What you have to do:
Print each record below word for word.
*** Given records ***
Lemma submit_turn_safe c l a st w :
  has_tx l a w → has_store a w →
  safe (submit_turn cfg networkPassphrase c l a st) w (λ r _, advances st r).
Proof.
  intros. unfold submit_turn, prepareAndSimulateWithRetry.
  eapply safe_seq; [by eapply prepare_loop_safe|].
  intros [[[tx sim] m]|e] w1 HR1 Hpost; carry; [|by apply fail_turn_safe].
  specialize (Hpost tx sim m eq_refl).
  destruct (simRestorePreamble sim) as [p|]; [|by apply assemble_and_send_safe].
  destruct (restoreHandled st) eqn:Er; [by apply fail_turn_safe|].
  eapply safe_seq; [by eapply handleRestore_safe|].
  intros [] w2 HR2 _; carry; [|by apply fail_turn_safe].
  eapply safe_seq; [by apply store_get_T|]. intros q w3 HR3 _. by right.
Qed.

(** The turns a loop in state [st] can still make. *)
Definition turns_left (st : SubmitState) : nat :=
  Z.to_nat (maxSubmitRetryAttempts cfg - submitAttempt st) +
  (if restoreHandled st then 0 else 1).

Lemma loop_never_out_of_fuel fuel c l a st w :
  has_tx l a w → has_store a w → (turns_left st < fuel)%nat →
  safe (submit_loop cfg networkPassphrase fuel c l a st) w T.
Proof.
  revert st w. induction fuel as [|fuel IH]; intros st w Hl Ha Hf; [lia|]. cbn [submit_loop].
  destruct (Z.ltb_spec (submitAttempt st) (maxSubmitRetryAttempts cfg)); [|tri].
  eapply safe_seq; [by apply submit_turn_safe|]. intros [| |st'] w1 HR1 Hadv; carry; [done|tri|].
  apply IH; [done..|]. unfold turns_left in *.
  destruct Hadv as [[E1 E2]|(E1 & E2 & E3)]; rewrite ?E1, ?E2, ?E3 in *; lia.
Qed.

Lemma ensure_store_safe c l a w :
  has_tx l a w →
  safe (ensure_store cfg c l a) w (λ ok w', ok = true → has_store a w').
Proof.
  intros Hl. unfold ensure_store.
  eapply safe_seq.
  { apply (gets_safe _ w (λ o w', is_Some o → has_store a w')). intros w' _ _ Hs. exact Hs. }
  intros [s|] w1 HR1 Hs; carry. { intros _. apply Hs. by eexists. }
  eapply safe_seq; [apply getSequenceNumber_safe|]. intros [q|e] w2 HR2 _; carry; [|tri].
  eapply safe_seq.
  { apply (atomic_safe _ w2 (λ (b : bool) w', b = true → has_store a w')). intros w' HR HI.
    unfold AccountStore.CreateTxStore. destruct (accountStore w' !! a) eqn:Ea.
    { by split_and!. }
    cbn [fst snd].
    destruct (Inv_stores cfg w' a (TxStore.NewTxStore (int64 (q + 1)))) as [HI' HR'].
    - apply TxStoreFacts.wf_new, int64_range.
    - done.
    - done.
    - split_and!; [exact HI'|exact HR'|]. intros _. unfold has_store. cbn.
      rewrite lookup_insert_eq. by eexists. }
  intros [] w3 HR3 Hb; carry; [done|tri].
Qed.

Lemma seed_fee_safe c i w : safe (seed_fee cfg c i) w T.
Proof. unfold seed_fee. tri. Qed.

Lemma simulateAssembleSignAndSend_safe l a w :
  has_tx l a w → safe (simulateAssembleSignAndSend cfg networkPassphrase l) w T.
Proof.
  intros Hl. unfold simulateAssembleSignAndSend.
  eapply safe_seq; [apply call_safe|]. intros [c|e] w1 HR1 _; carry; [|tri].
  eapply safe_seq; [by eapply read_tx_safe|]. intros t w2 HR2 (Ha & _ & _); carry. rewrite Ha.
  eapply safe_seq; [by apply ensure_store_safe|]. intros [] w3 HR3 Hs; carry; [|done].
  specialize (Hs eq_refl). cbn [negb].
  eapply safe_seq; [by eapply getTransactionAttempt_safe|]. intros i w4 HR4 _; carry.
  eapply (safe_seq _ _ _ T); [destruct (0 <? i); tri|]. intros _ w5 HR5 _; carry.
  eapply safe_seq; [apply seed_fee_safe|]. intros fee w6 HR6 _; carry.
  eapply safe_seq; [by apply store_get_T|]. intros q w7 HR7 _; carry.
  apply loop_never_out_of_fuel; [done..|]. unfold turns_left, submit_fuel. cbn. lia.
Qed.
Hint Resolve simulateAssembleSignAndSend_safe : txm.

(** ** The broadcast loop *)

(** Every transaction of a list is in the heap. *)
Definition all_tx (ls : list loc) (w : World) : Prop := Forall (λ l, ∃ a, has_tx l a w) ls.

Lemma all_tx_Rel ls w w' : Rel w w' → all_tx ls w → all_tx ls w'.
Proof.
  intros HR Hls. eapply Forall_impl; [exact Hls|]. intros l [a Ha]. exists a. by eapply has_tx_Rel.
Qed.

Lemma drain_safe n acc w : all_tx acc w → safe (drain n acc) w (λ ls w', all_tx ls w').
Proof.
  revert acc w. induction n as [|n IH]; intros acc w Hacc; cbn [drain]; [done|].
  eapply safe_seq; [apply try_recv_safe|]. intros [l|] w1 HR1 Hl; [|by eapply all_tx_Rel].
  apply IH, Forall_app. split; [by eapply all_tx_Rel|]. constructor; [by apply Hl|constructor].
Qed.

Lemma mapM_timestamps (h : gmap loc StellarTx) ls :
  Forall (λ l, is_Some (h !! l)) ls →
  ∃ ps, mapM (M:=option) (λ l, option_map (λ t, (Timestamp t, l)) (h !! l)) ls = Some ps ∧
        ps.*2 = ls.
Proof.
  induction 1 as [|l ls [t Ht] _ (ps & IH & Hsnd)]; [by exists []|].
  exists ((Timestamp t, l) :: ps). cbn. rewrite Ht, IH. cbn. by rewrite Hsnd.
Qed.

Lemma sort_by_timestamp_safe ls w :
  all_tx ls w → safe (sort_by_timestamp ls) w (λ ls' w', all_tx ls' w').
Proof.
  intros Hls. eapply safe_seq.
  - apply (gets_safe _ w (λ o w', ∃ ps, o = Some ps ∧ all_tx ps.*2 w')).
    intros w' HR HI. pose proof (all_tx_Rel _ _ _ HR Hls) as Hls'.
    destruct (mapM_timestamps (heap w') ls) as (ps & -> & Hsnd).
    { eapply Forall_impl; [exact Hls'|]. intros l (a & t & Ht & _). by eexists. }
    exists ps. by rewrite Hsnd.
  - intros o w' HR (ps & -> & Hps). cbn. unfold all_tx in *.
    by rewrite merge_sort_Permutation.
Qed.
*** End of Given records ***
Exercise solution:
Lemma submit_turn_safe c l a st w :
  has_tx l a w → has_store a w →
  safe (submit_turn cfg networkPassphrase c l a st) w (λ r _, advances st r).
Proof.
  intros. unfold submit_turn, prepareAndSimulateWithRetry.
  eapply safe_seq; [by eapply prepare_loop_safe|].
  intros [[[tx sim] m]|e] w1 HR1 Hpost; carry; [|by apply fail_turn_safe].
  specialize (Hpost tx sim m eq_refl).
  destruct (simRestorePreamble sim) as [p|]; [|by apply assemble_and_send_safe].
  destruct (restoreHandled st) eqn:Er; [by apply fail_turn_safe|].
  eapply safe_seq; [by eapply handleRestore_safe|].
  intros [] w2 HR2 _; carry; [|by apply fail_turn_safe].
  eapply safe_seq; [by apply store_get_T|]. intros q w3 HR3 _. by right.
Qed.

(** The turns a loop in state [st] can still make. *)
Definition turns_left (st : SubmitState) : nat :=
  Z.to_nat (maxSubmitRetryAttempts cfg - submitAttempt st) +
  (if restoreHandled st then 0 else 1).

Lemma loop_never_out_of_fuel fuel c l a st w :
  has_tx l a w → has_store a w → (turns_left st < fuel)%nat →
  safe (submit_loop cfg networkPassphrase fuel c l a st) w T.
Proof.
  revert st w. induction fuel as [|fuel IH]; intros st w Hl Ha Hf; [lia|]. cbn [submit_loop].
  destruct (Z.ltb_spec (submitAttempt st) (maxSubmitRetryAttempts cfg)); [|tri].
  eapply safe_seq; [by apply submit_turn_safe|]. intros [| |st'] w1 HR1 Hadv; carry; [done|tri|].
  apply IH; [done..|]. unfold turns_left in *.
  destruct Hadv as [[E1 E2]|(E1 & E2 & E3)]; rewrite ?E1, ?E2, ?E3 in *; lia.
Qed.

Lemma ensure_store_safe c l a w :
  has_tx l a w →
  safe (ensure_store cfg c l a) w (λ ok w', ok = true → has_store a w').
Proof.
  intros Hl. unfold ensure_store.
  eapply safe_seq.
  { apply (gets_safe _ w (λ o w', is_Some o → has_store a w')). intros w' _ _ Hs. exact Hs. }
  intros [s|] w1 HR1 Hs; carry. { intros _. apply Hs. by eexists. }
  eapply safe_seq; [apply getSequenceNumber_safe|]. intros [q|e] w2 HR2 _; carry; [|tri].
  eapply safe_seq.
  { apply (atomic_safe _ w2 (λ (b : bool) w', b = true → has_store a w')). intros w' HR HI.
    unfold AccountStore.CreateTxStore. destruct (accountStore w' !! a) eqn:Ea.
    { by split_and!. }
    cbn [fst snd].
    destruct (Inv_stores cfg w' a (TxStore.NewTxStore (int64 (q + 1)))) as [HI' HR'].
    - apply TxStoreFacts.wf_new, int64_range.
    - done.
    - done.
    - split_and!; [exact HI'|exact HR'|]. intros _. unfold has_store. cbn.
      rewrite lookup_insert_eq. by eexists. }
  intros [] w3 HR3 Hb; carry; [done|tri].
Qed.

Lemma seed_fee_safe c i w : safe (seed_fee cfg c i) w T.
Proof. unfold seed_fee. tri. Qed.

Lemma simulateAssembleSignAndSend_safe l a w :
  has_tx l a w → safe (simulateAssembleSignAndSend cfg networkPassphrase l) w T.
Proof.
  intros Hl. unfold simulateAssembleSignAndSend.
  eapply safe_seq; [apply call_safe|]. intros [c|e] w1 HR1 _; carry; [|tri].
  eapply safe_seq; [by eapply read_tx_safe|]. intros t w2 HR2 (Ha & _ & _); carry. rewrite Ha.
  eapply safe_seq; [by apply ensure_store_safe|]. intros [] w3 HR3 Hs; carry; [|done].
  specialize (Hs eq_refl). cbn [negb].
  eapply safe_seq; [by eapply getTransactionAttempt_safe|]. intros i w4 HR4 _; carry.
  eapply (safe_seq _ _ _ T); [destruct (0 <? i); tri|]. intros _ w5 HR5 _; carry.
  eapply safe_seq; [apply seed_fee_safe|]. intros fee w6 HR6 _; carry.
  eapply safe_seq; [by apply store_get_T|]. intros q w7 HR7 _; carry.
  apply loop_never_out_of_fuel; [done..|]. unfold turns_left, submit_fuel. cbn. lia.
Qed.
Hint Resolve simulateAssembleSignAndSend_safe : txm.

(** ** The broadcast loop *)

(** Every transaction of a list is in the heap. *)
Definition all_tx (ls : list loc) (w : World) : Prop := Forall (λ l, ∃ a, has_tx l a w) ls.

Lemma all_tx_Rel ls w w' : Rel w w' → all_tx ls w → all_tx ls w'.
Proof.
  intros HR Hls. eapply Forall_impl; [exact Hls|]. intros l [a Ha]. exists a. by eapply has_tx_Rel.
Qed.

Lemma drain_safe n acc w : all_tx acc w → safe (drain n acc) w (λ ls w', all_tx ls w').
Proof.
  revert acc w. induction n as [|n IH]; intros acc w Hacc; cbn [drain]; [done|].
  eapply safe_seq; [apply try_recv_safe|]. intros [l|] w1 HR1 Hl; [|by eapply all_tx_Rel].
  apply IH, Forall_app. split; [by eapply all_tx_Rel|]. constructor; [by apply Hl|constructor].
Qed.

Lemma mapM_timestamps (h : gmap loc StellarTx) ls :
  Forall (λ l, is_Some (h !! l)) ls →
  ∃ ps, mapM (M:=option) (λ l, option_map (λ t, (Timestamp t, l)) (h !! l)) ls = Some ps ∧
        ps.*2 = ls.
Proof.
  induction 1 as [|l ls [t Ht] _ (ps & IH & Hsnd)]; [by exists []|].
  exists ((Timestamp t, l) :: ps). cbn. rewrite Ht, IH. cbn. by rewrite Hsnd.
Qed.

Lemma sort_by_timestamp_safe ls w :
  all_tx ls w → safe (sort_by_timestamp ls) w (λ ls' w', all_tx ls' w').
Proof.
  intros Hls. eapply safe_seq.
  - apply (gets_safe _ w (λ o w', ∃ ps, o = Some ps ∧ all_tx ps.*2 w')).
    intros w' HR HI. pose proof (all_tx_Rel _ _ _ HR Hls) as Hls'.
    destruct (mapM_timestamps (heap w') ls) as (ps & -> & Hsnd).
    { eapply Forall_impl; [exact Hls'|]. intros l (a & t & Ht & _). by eexists. }
    exists ps. by rewrite Hsnd.
  - intros o w' HR (ps & -> & Hps). cbn. unfold all_tx in *.
    by rewrite merge_sort_Permutation.
Qed.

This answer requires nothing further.